# [TO DO]
Copy out the lines of the records below, and only those lines, from the one with "Section EconomicProperties." through the one with "Lemma componentsCost_pos (cs", exactly as they appear.
╔══
(** One 0.36 kW panel, tilt 30 at 30 degrees south, February (factor 4.8):
    the product is 51.84 and the production is 52. *)
Lemma C1_monthly_production_rounded_witness :
  In {| month := "Feb"; production := Fin 52 |}
     (calculateMonthlyProduction (Fin 0.36) (Fin 30) (Fin (-30))).
Proof.
  assert (Habs : Rabs (-30) = 30).
  { unfold Rabs. destruct (Rcase_abs (-30)); lra. }
  apply (C1_monthly_production_rounded
           (Fin 0.36) (Fin 30) (Fin (-30)) 0.36 30 (-30) ("Feb", 4.8) 52).
  - lra.
  - lra.
  - lra.
  - simpl. tauto.
  - rewrite Habs. replace ((30 - 30) * PI / 180) with 0 by lra.
    rewrite cos_0. cbn [snd]. apply Rabs_le. lra.
Defined.

(** C1, counterexample.  One 360 W panel (0.36 kW) with the tilt equal to
    |latitude| (tilt factor 1), January (factor 5.2), no shading: the code
    reports 56, while the formula of the claim gives 56.16 with 30 days, and
    differs from 56 for every month length. *)
Lemma C1_counterexample :
  tiltFactor (Fin 33.4489) (Fin (-33.4489)) = Fin 1 /\
  nth_error
    (calculateMonthlyProduction (Fin 0.36) (Fin 33.4489) (Fin (-33.4489))) 0 =
    Some {| month := "Ene"; production := Fin 56 |} /\
  spec_production 0.36 5.2 1 30 0 = 56.16 /\
  forall days : R, In days [28; 29; 30; 31] ->
    Fin 56 <> Fin (spec_production 0.36 5.2 1 days 0).
Proof.
  assert (Habs : Rabs (-33.4489) = 33.4489).
  { unfold Rabs. destruct (Rcase_abs (-33.4489)); lra. }
  assert (Htf : tiltFactor (Fin 33.4489) (Fin (-33.4489)) = Fin 1).
  { rewrite <- Habs at 1. apply tiltFactor_aligned. }
  split; [exact Htf |]. split; [| split].
  - rewrite calculateMonthlyProduction_nth.
    cbn [nth_error baseProduction option_map]. rewrite Htf.
    cbn [base_month factor]. do 2 f_equal.
    apply (round_fin _ 56). lra.
  - unfold spec_production. lra.
  - intros days Hd Heq. injection Heq as Heq. unfold spec_production in Heq.
    simpl in Hd. repeat (destruct Hd as [<- | Hd]; [lra |]). contradiction.
Qed.

(** C8.  Whatever the system size, the tilt and the latitude are (NaN and
    the infinities included), the monthly series has exactly 12 entries and
    its labels are the twelve calendar labels, in calendar order and without
    repetition.  The function has no obstacle argument. *)
Theorem C8_twelve_months_in_calendar_order (systemSize tilt latitude : number) :
  let series := calculateMonthlyProduction systemSize tilt latitude in
  List.length series = 12%nat /\
  map month series = calendarLabels /\
  NoDup (map month series).
Proof.
  assert (Hlabels :
    map month (calculateMonthlyProduction systemSize tilt latitude)
    = calendarLabels).
  { unfold calculateMonthlyProduction. rewrite map_map. reflexivity. }
  cbv zeta. split; [| split].
  - unfold calculateMonthlyProduction. now rewrite length_map.
  - exact Hlabels.
  - rewrite Hlabels. unfold calendarLabels.
    repeat (constructor; [simpl; intuition discriminate |]). constructor.
Qed.

(** ** Zero system size *)




Lemma filter_no_panels (cs : list Component) :
  (forall c, In c cs -> c.(type) <> panel) -> filter isPanel cs = [].
Proof.
  induction cs as [| c cs IH]; intros H; simpl; [reflexivity |].
  unfold isPanel at 1.
  destruct (type c) eqn:E.
  - exfalso. apply (H c); [now left | exact E].
  - simpl. apply IH. intros c' Hc'. apply H. now right.
  - simpl. apply IH. intros c' Hc'. apply H. now right.
Qed.









(** ** System size *)

Lemma length_filter_isPanel (cs : list Component) :
  List.length (filter isPanel cs) = panelCount cs.
Proof.
  induction cs as [| c cs IH]; simpl; [reflexivity |].
  unfold isPanel at 1. destruct (type c); simpl; now rewrite IH.
Qed.

Lemma panelCount_types (cs cs' : list Component) :
  map type cs = map type cs' -> panelCount cs = panelCount cs'.
Proof.
  revert cs'. induction cs as [| c cs IH]; intros [| c' cs'] H;
    simpl in *; try discriminate; [reflexivity |].
  injection H as Hc Hrest. rewrite Hc, (IH cs' Hrest). reflexivity.
Qed.

Lemma calculateSystemSize_count (cs : list Component) :
  Dashboard.calculateSystemSize cs = Fin (INR (panelCount cs) * 0.360).
Proof.
  unfold Dashboard.calculateSystemSize. fold isPanel.
  now rewrite length_filter_isPanel.
Qed.

(** C3 (as the code has it).  The system size is 0.360 kW for each
    component of type [panel], whatever its specifications say: it depends
    on the types of the selection only.  The function is total, the
    simulation component computes the same value, and the empty selection
    gives 0. *)
Theorem C3_system_size_counts_panels (cs cs' : list Component) :
  Dashboard.calculateSystemSize cs = Fin (INR (panelCount cs) * 0.360) /\
  (forall sc loc,
     (SimulationResults
        {| selectedComponents := cs; systemConstraints := sc; location := loc |})
       .(systemSize) = Dashboard.calculateSystemSize cs) /\
  Dashboard.calculateSystemSize [] = Fin 0 /\
  (map type cs = map type cs' ->
   Dashboard.calculateSystemSize cs = Dashboard.calculateSystemSize cs').
Proof.
  split; [apply calculateSystemSize_count |]. split; [reflexivity |]. split.
  - rewrite calculateSystemSize_count. simpl. f_equal. lra.
  - intros H. rewrite !calculateSystemSize_count.
    now rewrite (panelCount_types cs cs' H).
Qed.

Lemma C3_system_size_counts_panels_witness :
  Dashboard.calculateSystemSize [ComponentCatalog.sunpower] =
  Dashboard.calculateSystemSize [panel400].
Proof.
  apply (C3_system_size_counts_panels [ComponentCatalog.sunpower] [panel400]).
  reflexivity.
Defined.

(** C3, counterexample.  For one 400 W panel the code gives 0.36 kW where
    the sum of the nominal powers is 0.4 kW; for one panel without a power
    entry the code gives 0.36 kW where the claim asks for 0. *)
Lemma C3_counterexample :
  Dashboard.calculateSystemSize [panel400] = Fin 0.36 /\
  spec_systemSizeKW [panel400] = 0.4 /\
  Dashboard.calculateSystemSize [panel400] <> Fin (spec_systemSizeKW [panel400]) /\
  Dashboard.calculateSystemSize [panelNoPower] = Fin 0.36 /\
  spec_systemSizeKW [panelNoPower] = 0 /\
  Dashboard.calculateSystemSize [panelNoPower]
    <> Fin (spec_systemSizeKW [panelNoPower]).
Proof.
  assert (H400 : Dashboard.calculateSystemSize [panel400] = Fin 0.36).
  { rewrite calculateSystemSize_count. simpl. f_equal. lra. }
  assert (Hno : Dashboard.calculateSystemSize [panelNoPower] = Fin 0.36).
  { rewrite calculateSystemSize_count. simpl. f_equal. lra. }
  assert (S400 : spec_systemSizeKW [panel400] = 0.4).
  { unfold spec_systemSizeKW, spec_nominalPowerKW. simpl. lra. }
  assert (Sno : spec_systemSizeKW [panelNoPower] = 0).
  { unfold spec_systemSizeKW, spec_nominalPowerKW. simpl. lra. }
  repeat split; try assumption.
  - rewrite H400, S400. intros H. injection H as H. lra.
  - rewrite Hno, Sno. intros H. injection H as H. lra.
Qed.

(** ** The tilt factor is not clamped *)







End YieldProperties.

Section EconomicProperties.

Import SimulationResults.
Import EconomicAnalysis.

(** ** Costs *)

Lemma costs_unitCost (t : ComponentType) : costs t = Fin (unitCost t).
Proof. destruct t; reflexivity. Qed.

Lemma unitCost_pos (t : ComponentType) : 0 < unitCost t.
Proof. destruct t; simpl; lra. Qed.

Lemma componentsCost_nonneg (cs : list Component) : 0 <= componentsCost cs.
Proof.
  induction cs as [| c cs IH]; simpl; [lra |].
  pose proof (unitCost_pos (type c)). lra.
Qed.

Lemma componentsCost_pos (cs : list Component) :
  cs <> [] -> 0 < componentsCost cs.
Proof.
  destruct cs as [| c cs]; [congruence | intros _; simpl].
  pose proof (unitCost_pos (type c)). pose proof (componentsCost_nonneg cs). lra.
Qed.

Lemma totalComponentCost_fin (cs : list Component) (a : R) :
  fold_left (fun acc component => (acc + costs component.(type))%js) cs (Fin a)
  = Fin (a + componentsCost cs).
Proof.
  revert a. induction cs as [| c cs IH]; intros a; simpl.
  - f_equal. lra.
  - rewrite costs_unitCost. simpl. rewrite IH. f_equal. lra.
Qed.

(** The costs of the three categories are finite for every selection. *)
Lemma calculateCosts_costs (cs : list Component) :
  map cost (calculateCosts cs) =
  [Fin (componentsCost cs);
   Fin (componentsCost cs * 0.3);
   Fin (componentsCost cs * 0.1)].
Proof.
  unfold calculateCosts. rewrite totalComponentCost_fin.
  replace (0 + componentsCost cs) with (componentsCost cs) by lra.
  reflexivity.
Qed.

Lemma sum_costs_map (cb : list CostBreakdown) (a : number) :
  fold_left (fun acc item => (acc + item.(cost))%js) cb a =
  fold_left Num.add (map cost cb) a.
Proof.
  revert a. induction cb as [| i cb IH]; intros a; simpl; [reflexivity | apply IH].
Qed.

Lemma totalCost_fin (props : EconomicAnalysis.Props) :
  (EconomicAnalysis props).(totalCost) =
  Fin (1.4 * componentsCost props.(selectedComponents)).
Proof.
  unfold EconomicAnalysis. cbn [totalCost].
  rewrite sum_costs_map, calculateCosts_costs. simpl. f_equal. lra.
Qed.

Lemma calculateCosts_percentages (cs : list Component) :
  cs <> [] ->
  let c := componentsCost cs in
  let total := c + c * 0.3 + c * 0.1 in
  map percentage (calculateCosts cs) =
  [Fin (c / total * 100);
   Fin (c * 0.3 / total * 100);
   Fin (c * 0.1 / total * 100)].
Proof.
  intros Hcs c total. pose proof (componentsCost_pos cs Hcs) as Hc. fold c in Hc.
  assert (Htotal : total <> 0) by (unfold total; lra).
  unfold calculateCosts. rewrite totalComponentCost_fin.
  replace (0 + componentsCost cs) with c by (unfold c; lra).
  cbv zeta. cbn [map percentage Num.mul Num.add]. fold total.
  rewrite !div_fin by exact Htotal. reflexivity.
Qed.

(** ** The cash-flow series *)

Lemma generateROIData_fin (tc ss : R) :
  generateROIData (Fin tc) (Some (Fin ss)) = map (roiEntry tc ss) (seq 0 26).
Proof. reflexivity. Qed.

Lemma generateROIData_nth (tc ss : R) (y : nat) :
  (y <= 25)%nat ->
  nth_error (generateROIData (Fin tc) (Some (Fin ss))) y = Some (roiEntry tc ss y).
Proof.
  intros Hy. rewrite generateROIData_fin, nth_error_map.
  replace (nth_error (seq 0 26) y) with (Some y); [reflexivity |].
  symmetry. rewrite nth_error_nth' with (d := 0%nat) by (rewrite length_seq; lia).
  now rewrite seq_nth by lia.
Qed.

Lemma balanceAt_increasing (tc ss : R) (y1 y2 : nat) :
  0 < ss -> (y1 < y2)%nat -> balanceAt tc ss y1 < balanceAt tc ss y2.
Proof.
  intros Hss Hy. apply lt_INR in Hy. unfold balanceAt. nra.
Qed.

(** [find] over an indexed series returns the entry of the least index
    that satisfies the test. *)
Lemma find_indexed_some {A : Type} (g : nat -> A) (P : A -> bool)
    (n a : nat) (e : A) :
  find P (map g (seq a n)) = Some e ->
  exists p : nat,
    (a <= p < a + n)%nat /\ e = g p /\ P (g p) = true /\
    forall q : nat, (a <= q < p)%nat -> P (g q) = false.
Proof.
  revert a. induction n as [| n IH]; intros a; simpl; [discriminate |].
  destruct (P (g a)) eqn:Ha.
  - intros [= <-]. exists a. repeat split; try lia; try assumption.
  - intros H. destruct (IH (S a) H) as (p & Hp & He & HP & Hmin).
    exists p. repeat split; try lia; try assumption.
    intros q Hq. destruct (Nat.eq_dec q a) as [-> | Hne]; [exact Ha |].
    apply Hmin. lia.
Qed.

Lemma find_indexed_none {A : Type} (g : nat -> A) (P : A -> bool)
    (n a : nat) :
  find P (map g (seq a n)) = None ->
  forall q : nat, (a <= q < a + n)%nat -> P (g q) = false.
Proof.
  intros H q Hq. apply (find_none _ _ H).
  apply in_map, in_seq. exact Hq.
Qed.

Lemma positiveBalance_roiEntry (tc ss : R) (y : nat) :
  positiveBalance (roiEntry tc ss y) = true <-> 0 < balanceAt tc ss y.
Proof. unfold positiveBalance. cbn [balance roiEntry]. apply gt_fin_iff. Qed.

Lemma positiveBalance_roiEntry_false (tc ss : R) (y : nat) :
  positiveBalance (roiEntry tc ss y) = false <-> balanceAt tc ss y <= 0.
Proof.
  unfold positiveBalance. cbn [balance roiEntry]. simpl.
  destruct (Rlt_dec 0 (balanceAt tc ss y)); split; intros; try lra;
    try reflexivity; discriminate.
Qed.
╚══
# [SOLUTION BELOW]
Section EconomicProperties.

Import SimulationResults.
Import EconomicAnalysis.

(** ** Costs *)

Lemma costs_unitCost (t : ComponentType) : costs t = Fin (unitCost t).
Proof. destruct t; reflexivity. Qed.

Lemma unitCost_pos (t : ComponentType) : 0 < unitCost t.
Proof. destruct t; simpl; lra. Qed.

Lemma componentsCost_nonneg (cs : list Component) : 0 <= componentsCost cs.
Proof.
  induction cs as [| c cs IH]; simpl; [lra |].
  pose proof (unitCost_pos (type c)). lra.
Qed.

Lemma componentsCost_pos (cs : list Component) :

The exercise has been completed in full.